_TASK TO CARRY OUT:_ Sift the material for lines containing "Ascii", and return them.

_STUDY MATERIAL:_
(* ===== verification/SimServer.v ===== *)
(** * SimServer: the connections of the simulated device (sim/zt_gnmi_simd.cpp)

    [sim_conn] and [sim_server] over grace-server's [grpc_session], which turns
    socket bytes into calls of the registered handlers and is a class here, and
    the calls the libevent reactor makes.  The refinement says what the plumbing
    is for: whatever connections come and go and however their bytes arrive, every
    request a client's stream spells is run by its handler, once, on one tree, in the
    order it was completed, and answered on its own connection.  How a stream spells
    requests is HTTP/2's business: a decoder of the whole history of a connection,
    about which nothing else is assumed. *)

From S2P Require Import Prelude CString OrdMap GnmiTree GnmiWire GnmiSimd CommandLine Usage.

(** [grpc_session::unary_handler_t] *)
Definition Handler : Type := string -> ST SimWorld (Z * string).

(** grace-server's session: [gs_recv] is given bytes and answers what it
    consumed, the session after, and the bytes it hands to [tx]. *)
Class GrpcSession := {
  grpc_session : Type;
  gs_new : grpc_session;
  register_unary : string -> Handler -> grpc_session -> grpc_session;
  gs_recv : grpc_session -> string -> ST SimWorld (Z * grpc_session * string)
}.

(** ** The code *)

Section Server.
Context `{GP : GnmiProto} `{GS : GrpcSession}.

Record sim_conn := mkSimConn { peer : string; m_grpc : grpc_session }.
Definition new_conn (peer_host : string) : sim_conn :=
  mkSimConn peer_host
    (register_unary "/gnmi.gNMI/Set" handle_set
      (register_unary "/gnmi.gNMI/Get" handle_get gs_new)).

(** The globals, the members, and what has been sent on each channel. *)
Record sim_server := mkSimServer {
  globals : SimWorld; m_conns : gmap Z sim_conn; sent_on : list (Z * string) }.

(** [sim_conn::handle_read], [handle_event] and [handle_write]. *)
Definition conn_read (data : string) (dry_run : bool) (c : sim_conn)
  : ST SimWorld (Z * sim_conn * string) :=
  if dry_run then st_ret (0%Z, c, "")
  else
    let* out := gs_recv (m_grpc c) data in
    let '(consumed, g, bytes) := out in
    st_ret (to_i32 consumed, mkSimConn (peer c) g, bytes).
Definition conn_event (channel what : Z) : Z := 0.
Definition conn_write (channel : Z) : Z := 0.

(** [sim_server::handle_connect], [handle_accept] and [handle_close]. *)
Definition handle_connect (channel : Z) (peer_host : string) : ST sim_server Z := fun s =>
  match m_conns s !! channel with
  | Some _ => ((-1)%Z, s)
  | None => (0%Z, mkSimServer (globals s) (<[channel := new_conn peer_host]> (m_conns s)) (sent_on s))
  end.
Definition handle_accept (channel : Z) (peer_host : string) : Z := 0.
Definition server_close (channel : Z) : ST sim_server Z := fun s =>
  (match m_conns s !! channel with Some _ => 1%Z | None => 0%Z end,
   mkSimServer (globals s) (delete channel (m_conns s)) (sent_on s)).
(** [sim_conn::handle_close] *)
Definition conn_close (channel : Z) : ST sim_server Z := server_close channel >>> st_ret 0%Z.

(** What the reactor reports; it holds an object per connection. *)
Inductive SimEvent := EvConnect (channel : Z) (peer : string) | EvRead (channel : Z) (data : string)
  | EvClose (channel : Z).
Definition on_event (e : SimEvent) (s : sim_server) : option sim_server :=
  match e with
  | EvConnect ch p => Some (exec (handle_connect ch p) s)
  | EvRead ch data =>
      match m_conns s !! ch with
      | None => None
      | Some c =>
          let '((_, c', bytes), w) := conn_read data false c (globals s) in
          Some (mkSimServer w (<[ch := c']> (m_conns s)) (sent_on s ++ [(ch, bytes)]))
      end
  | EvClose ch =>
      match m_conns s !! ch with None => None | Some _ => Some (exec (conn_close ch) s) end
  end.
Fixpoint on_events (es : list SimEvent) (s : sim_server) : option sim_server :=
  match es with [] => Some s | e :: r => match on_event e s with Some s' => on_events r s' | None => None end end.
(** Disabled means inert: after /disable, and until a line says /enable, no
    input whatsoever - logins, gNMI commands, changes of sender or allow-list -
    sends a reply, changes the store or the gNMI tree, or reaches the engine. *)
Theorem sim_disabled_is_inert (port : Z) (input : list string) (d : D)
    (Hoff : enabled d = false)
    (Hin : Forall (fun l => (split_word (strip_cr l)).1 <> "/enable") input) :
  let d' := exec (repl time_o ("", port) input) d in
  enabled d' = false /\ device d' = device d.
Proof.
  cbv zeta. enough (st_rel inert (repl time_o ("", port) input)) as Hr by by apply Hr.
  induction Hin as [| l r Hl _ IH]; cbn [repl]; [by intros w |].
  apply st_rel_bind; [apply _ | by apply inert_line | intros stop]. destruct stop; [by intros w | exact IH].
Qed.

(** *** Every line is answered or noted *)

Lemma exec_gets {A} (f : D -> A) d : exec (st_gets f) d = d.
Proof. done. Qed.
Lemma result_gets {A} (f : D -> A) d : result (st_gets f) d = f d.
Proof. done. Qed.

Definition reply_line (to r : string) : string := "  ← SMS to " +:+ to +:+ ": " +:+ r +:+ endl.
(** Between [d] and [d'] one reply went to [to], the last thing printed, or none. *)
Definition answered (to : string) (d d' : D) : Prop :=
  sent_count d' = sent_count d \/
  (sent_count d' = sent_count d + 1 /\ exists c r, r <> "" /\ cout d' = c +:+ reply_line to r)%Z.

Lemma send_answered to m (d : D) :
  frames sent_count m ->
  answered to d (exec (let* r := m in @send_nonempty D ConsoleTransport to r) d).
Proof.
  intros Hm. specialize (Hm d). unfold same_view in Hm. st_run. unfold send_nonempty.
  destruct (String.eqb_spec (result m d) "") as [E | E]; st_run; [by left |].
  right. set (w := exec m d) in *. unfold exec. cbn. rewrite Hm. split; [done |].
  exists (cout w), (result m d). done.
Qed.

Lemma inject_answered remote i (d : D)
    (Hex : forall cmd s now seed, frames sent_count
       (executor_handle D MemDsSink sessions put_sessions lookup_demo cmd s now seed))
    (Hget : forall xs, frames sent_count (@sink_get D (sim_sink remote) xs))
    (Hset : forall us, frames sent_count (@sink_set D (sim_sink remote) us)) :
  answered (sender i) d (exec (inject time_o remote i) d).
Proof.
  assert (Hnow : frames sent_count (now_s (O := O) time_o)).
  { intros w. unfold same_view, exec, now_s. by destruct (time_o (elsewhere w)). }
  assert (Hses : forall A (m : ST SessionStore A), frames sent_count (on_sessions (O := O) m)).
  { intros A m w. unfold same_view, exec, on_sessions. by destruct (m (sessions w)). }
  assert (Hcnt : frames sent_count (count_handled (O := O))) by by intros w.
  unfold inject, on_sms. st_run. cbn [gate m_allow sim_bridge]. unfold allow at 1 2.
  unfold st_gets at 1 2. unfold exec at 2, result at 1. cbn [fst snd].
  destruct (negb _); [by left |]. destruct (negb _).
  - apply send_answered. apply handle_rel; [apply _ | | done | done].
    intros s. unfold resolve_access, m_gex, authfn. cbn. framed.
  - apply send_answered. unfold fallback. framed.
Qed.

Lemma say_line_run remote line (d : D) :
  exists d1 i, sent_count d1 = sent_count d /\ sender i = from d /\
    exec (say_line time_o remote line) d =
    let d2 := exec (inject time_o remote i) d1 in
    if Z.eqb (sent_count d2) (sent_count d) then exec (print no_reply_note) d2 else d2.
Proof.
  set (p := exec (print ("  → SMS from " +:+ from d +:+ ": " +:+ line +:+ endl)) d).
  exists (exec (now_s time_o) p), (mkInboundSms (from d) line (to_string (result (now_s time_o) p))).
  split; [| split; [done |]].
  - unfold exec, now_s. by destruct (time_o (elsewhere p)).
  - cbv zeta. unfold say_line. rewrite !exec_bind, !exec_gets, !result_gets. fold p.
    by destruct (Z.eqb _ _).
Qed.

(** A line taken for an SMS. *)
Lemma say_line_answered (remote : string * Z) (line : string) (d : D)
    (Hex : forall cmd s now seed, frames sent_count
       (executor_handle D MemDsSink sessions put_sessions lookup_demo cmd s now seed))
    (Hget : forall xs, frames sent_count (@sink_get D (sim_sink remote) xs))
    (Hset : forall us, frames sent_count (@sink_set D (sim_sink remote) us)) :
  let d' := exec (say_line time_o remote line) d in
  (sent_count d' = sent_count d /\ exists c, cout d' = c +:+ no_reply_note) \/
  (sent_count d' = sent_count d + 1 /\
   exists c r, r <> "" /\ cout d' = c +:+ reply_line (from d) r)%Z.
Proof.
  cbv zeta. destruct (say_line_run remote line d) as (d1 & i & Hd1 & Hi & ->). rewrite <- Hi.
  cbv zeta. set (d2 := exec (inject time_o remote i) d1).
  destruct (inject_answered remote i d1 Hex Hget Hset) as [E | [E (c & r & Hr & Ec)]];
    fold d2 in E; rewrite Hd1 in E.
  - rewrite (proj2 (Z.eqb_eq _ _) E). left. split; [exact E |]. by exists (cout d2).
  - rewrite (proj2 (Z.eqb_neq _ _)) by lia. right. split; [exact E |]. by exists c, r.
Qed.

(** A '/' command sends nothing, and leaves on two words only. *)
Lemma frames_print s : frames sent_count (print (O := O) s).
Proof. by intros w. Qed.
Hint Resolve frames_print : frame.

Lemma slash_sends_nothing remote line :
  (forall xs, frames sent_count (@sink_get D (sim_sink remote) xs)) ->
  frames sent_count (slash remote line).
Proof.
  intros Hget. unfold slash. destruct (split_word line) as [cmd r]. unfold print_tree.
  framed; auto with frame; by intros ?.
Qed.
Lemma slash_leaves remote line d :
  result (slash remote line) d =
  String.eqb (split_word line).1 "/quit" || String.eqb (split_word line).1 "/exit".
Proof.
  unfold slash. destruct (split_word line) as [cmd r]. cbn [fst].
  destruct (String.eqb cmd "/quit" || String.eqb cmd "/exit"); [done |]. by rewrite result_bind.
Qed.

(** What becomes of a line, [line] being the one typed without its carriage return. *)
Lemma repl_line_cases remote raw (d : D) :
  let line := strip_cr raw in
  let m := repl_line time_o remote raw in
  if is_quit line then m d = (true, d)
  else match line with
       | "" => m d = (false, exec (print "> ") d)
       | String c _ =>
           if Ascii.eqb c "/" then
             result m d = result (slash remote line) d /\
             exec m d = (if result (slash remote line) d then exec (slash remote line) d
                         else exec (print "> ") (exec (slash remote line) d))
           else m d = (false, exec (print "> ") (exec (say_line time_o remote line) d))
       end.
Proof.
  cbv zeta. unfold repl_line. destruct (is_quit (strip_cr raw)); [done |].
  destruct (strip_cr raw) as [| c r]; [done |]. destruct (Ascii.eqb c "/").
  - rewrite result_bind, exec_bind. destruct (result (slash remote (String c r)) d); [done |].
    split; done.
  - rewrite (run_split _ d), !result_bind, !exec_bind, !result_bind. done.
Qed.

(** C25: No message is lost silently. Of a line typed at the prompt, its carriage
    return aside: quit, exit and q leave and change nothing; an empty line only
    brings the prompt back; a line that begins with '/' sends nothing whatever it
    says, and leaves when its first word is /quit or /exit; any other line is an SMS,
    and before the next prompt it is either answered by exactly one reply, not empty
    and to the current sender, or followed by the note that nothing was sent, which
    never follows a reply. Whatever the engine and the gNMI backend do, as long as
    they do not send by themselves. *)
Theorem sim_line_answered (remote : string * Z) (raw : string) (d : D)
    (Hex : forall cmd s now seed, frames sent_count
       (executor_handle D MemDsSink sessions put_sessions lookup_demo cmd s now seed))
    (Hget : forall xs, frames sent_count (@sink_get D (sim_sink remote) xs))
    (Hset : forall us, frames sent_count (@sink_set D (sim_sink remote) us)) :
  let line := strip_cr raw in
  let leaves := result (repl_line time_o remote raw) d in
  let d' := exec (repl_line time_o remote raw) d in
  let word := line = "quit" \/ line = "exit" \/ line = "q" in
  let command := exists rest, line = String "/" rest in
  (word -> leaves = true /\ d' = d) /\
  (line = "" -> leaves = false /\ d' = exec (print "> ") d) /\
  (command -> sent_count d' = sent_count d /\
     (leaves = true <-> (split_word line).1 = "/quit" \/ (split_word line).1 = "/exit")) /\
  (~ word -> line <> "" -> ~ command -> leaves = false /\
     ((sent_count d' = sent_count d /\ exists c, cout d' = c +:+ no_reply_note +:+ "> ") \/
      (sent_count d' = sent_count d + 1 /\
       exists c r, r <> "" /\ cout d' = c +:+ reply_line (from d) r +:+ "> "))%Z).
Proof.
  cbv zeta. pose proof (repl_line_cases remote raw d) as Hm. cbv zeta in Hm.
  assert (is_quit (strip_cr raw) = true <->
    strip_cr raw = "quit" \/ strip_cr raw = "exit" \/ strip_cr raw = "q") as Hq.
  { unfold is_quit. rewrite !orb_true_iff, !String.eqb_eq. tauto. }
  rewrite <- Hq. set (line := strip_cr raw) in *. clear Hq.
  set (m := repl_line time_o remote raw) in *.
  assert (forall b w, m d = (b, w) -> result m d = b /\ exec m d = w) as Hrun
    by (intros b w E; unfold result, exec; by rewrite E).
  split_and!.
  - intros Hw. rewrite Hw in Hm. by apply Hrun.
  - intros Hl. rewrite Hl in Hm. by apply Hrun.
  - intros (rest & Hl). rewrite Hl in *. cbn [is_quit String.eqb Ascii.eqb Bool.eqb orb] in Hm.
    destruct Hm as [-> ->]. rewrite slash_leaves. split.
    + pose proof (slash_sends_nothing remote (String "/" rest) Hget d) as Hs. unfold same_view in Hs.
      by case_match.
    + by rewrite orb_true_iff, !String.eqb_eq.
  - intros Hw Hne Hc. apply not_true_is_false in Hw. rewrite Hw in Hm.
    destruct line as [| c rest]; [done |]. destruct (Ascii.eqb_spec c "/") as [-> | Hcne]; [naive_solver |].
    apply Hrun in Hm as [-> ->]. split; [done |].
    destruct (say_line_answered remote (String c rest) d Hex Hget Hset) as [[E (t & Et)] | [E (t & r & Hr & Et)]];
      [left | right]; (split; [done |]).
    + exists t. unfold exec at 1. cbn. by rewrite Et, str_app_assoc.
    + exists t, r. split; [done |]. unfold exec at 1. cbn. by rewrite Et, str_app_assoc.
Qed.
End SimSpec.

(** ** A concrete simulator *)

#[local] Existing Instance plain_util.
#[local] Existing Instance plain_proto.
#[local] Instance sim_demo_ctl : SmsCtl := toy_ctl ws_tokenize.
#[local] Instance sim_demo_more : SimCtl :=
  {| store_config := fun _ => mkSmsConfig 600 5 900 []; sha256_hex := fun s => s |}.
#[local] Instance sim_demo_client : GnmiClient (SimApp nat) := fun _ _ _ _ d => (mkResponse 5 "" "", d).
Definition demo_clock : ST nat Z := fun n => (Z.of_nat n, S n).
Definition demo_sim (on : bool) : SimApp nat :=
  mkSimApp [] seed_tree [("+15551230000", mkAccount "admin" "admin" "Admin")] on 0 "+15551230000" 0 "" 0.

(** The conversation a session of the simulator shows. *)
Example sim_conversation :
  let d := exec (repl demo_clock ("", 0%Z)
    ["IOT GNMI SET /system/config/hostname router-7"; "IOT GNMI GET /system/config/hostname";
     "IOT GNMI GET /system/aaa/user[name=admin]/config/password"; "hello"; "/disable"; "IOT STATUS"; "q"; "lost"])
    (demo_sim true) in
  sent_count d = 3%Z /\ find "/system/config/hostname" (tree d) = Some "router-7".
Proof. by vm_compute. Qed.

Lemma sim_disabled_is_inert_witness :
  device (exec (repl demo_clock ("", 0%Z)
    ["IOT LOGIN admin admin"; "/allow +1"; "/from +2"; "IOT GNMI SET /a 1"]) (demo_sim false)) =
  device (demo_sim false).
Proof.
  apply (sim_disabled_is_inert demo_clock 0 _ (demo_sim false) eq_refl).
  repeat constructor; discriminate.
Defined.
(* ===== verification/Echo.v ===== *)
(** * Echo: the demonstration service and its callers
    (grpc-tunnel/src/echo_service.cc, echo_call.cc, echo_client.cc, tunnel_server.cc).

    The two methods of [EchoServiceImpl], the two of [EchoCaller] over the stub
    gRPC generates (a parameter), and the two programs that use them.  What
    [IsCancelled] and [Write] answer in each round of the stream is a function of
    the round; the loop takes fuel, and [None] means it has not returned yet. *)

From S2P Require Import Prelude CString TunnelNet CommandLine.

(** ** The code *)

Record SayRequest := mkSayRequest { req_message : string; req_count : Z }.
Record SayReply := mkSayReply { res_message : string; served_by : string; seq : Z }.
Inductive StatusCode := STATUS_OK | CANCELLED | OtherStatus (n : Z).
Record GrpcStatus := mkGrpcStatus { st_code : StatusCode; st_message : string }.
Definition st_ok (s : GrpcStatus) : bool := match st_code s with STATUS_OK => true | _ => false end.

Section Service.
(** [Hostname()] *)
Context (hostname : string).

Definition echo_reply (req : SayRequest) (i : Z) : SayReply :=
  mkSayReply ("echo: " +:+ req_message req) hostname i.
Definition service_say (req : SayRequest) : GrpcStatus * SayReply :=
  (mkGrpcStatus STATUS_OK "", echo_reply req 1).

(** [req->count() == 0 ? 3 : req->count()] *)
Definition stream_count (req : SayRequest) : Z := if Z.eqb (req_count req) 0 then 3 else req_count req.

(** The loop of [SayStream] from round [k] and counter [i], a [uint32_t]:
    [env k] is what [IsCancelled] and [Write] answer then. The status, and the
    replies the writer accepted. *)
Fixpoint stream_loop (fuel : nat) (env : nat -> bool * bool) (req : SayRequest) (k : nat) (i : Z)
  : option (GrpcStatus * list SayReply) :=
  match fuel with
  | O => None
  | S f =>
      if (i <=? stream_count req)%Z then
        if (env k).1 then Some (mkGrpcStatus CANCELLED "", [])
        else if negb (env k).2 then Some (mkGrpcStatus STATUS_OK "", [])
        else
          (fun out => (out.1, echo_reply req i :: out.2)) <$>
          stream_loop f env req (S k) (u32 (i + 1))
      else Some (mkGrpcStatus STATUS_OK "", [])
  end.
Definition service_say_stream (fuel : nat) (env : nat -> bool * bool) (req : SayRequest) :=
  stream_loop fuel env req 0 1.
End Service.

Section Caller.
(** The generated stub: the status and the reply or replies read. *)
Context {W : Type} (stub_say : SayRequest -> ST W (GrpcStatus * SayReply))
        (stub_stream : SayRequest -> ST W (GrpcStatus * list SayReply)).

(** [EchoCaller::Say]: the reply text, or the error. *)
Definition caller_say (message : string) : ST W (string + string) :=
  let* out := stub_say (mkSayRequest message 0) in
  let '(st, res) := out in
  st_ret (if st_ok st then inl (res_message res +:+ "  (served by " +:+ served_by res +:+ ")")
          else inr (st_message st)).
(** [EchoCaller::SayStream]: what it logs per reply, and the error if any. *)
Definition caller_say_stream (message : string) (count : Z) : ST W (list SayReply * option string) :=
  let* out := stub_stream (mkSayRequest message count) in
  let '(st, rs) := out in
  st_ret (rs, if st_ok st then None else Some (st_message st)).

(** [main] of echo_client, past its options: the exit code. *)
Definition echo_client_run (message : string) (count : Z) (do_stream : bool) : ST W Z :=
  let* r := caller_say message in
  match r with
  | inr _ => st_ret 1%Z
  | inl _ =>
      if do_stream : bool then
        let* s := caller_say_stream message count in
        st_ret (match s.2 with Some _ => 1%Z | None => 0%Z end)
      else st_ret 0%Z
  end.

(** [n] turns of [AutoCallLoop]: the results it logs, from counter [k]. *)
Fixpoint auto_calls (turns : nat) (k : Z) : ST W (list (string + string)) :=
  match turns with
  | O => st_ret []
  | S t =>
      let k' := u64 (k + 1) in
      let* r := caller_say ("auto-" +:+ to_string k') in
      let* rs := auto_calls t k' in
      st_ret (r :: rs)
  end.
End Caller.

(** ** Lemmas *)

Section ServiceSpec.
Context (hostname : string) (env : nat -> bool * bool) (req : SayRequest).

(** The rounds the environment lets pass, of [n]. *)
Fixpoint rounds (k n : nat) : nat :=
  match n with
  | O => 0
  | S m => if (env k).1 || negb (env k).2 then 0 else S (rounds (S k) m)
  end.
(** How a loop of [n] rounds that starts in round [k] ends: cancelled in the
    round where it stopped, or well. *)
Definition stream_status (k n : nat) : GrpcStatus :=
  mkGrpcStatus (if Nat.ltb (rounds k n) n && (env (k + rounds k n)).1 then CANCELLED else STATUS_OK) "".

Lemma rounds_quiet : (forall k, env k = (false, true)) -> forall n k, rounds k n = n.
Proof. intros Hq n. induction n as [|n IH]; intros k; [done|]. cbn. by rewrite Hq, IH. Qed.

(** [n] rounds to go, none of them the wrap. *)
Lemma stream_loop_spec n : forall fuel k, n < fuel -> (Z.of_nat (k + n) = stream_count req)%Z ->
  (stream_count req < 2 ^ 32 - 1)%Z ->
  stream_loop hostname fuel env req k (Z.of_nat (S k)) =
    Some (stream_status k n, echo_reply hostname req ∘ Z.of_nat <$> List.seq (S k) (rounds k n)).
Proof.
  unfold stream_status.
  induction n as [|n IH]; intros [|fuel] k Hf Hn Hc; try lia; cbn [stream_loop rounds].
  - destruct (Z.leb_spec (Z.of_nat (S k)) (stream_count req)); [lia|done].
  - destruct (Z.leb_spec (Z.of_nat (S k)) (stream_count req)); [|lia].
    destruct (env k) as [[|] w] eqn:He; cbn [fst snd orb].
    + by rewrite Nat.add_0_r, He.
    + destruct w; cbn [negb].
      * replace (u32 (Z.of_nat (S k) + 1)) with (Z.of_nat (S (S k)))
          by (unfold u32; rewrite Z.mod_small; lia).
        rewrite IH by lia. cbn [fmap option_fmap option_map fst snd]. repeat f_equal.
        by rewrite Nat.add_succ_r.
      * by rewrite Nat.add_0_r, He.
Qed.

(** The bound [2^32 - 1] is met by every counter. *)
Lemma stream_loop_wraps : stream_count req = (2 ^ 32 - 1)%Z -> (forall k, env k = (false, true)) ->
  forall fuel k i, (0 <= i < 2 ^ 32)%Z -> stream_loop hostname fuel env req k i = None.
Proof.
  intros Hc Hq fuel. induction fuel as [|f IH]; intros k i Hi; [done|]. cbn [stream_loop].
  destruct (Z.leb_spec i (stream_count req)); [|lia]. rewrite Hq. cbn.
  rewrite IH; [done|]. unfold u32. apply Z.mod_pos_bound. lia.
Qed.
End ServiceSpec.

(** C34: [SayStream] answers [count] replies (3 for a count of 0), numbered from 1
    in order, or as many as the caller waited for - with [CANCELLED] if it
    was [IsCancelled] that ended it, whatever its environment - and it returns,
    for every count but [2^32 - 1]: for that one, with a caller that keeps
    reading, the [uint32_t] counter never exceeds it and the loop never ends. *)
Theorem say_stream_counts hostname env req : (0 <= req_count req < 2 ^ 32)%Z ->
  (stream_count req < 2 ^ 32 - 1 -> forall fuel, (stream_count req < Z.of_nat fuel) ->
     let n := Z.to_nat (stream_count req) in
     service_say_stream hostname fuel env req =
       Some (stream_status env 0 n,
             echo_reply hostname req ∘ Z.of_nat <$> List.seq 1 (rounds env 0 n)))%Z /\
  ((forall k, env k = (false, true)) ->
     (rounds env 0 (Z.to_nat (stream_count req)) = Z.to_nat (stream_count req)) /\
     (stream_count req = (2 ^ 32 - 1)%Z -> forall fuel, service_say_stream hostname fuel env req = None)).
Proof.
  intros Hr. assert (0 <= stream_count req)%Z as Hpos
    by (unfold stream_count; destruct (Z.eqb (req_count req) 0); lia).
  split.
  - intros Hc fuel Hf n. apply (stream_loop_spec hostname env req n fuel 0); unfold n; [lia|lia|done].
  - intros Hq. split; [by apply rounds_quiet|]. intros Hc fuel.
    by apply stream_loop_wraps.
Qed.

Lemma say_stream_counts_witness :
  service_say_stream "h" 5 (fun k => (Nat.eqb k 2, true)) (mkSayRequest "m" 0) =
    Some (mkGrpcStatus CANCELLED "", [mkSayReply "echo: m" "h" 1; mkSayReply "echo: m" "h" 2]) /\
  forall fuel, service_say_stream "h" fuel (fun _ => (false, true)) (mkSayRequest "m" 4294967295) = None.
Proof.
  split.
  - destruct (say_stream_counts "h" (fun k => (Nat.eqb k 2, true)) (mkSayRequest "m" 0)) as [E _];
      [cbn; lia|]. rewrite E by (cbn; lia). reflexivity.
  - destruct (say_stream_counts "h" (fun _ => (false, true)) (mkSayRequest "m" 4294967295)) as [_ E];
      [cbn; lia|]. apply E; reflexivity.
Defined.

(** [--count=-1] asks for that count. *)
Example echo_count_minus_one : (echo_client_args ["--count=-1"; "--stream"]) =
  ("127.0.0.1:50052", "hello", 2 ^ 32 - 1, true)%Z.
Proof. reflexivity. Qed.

_WRITTEN SOLUTION:_
           if Ascii.eqb c "/" then
  destruct (strip_cr raw) as [| c r]; [done |]. destruct (Ascii.eqb c "/").
  - intros (rest & Hl). rewrite Hl in *. cbn [is_quit String.eqb Ascii.eqb Bool.eqb orb] in Hm.
    destruct line as [| c rest]; [done |]. destruct (Ascii.eqb_spec c "/") as [-> | Hcne]; [naive_solver |].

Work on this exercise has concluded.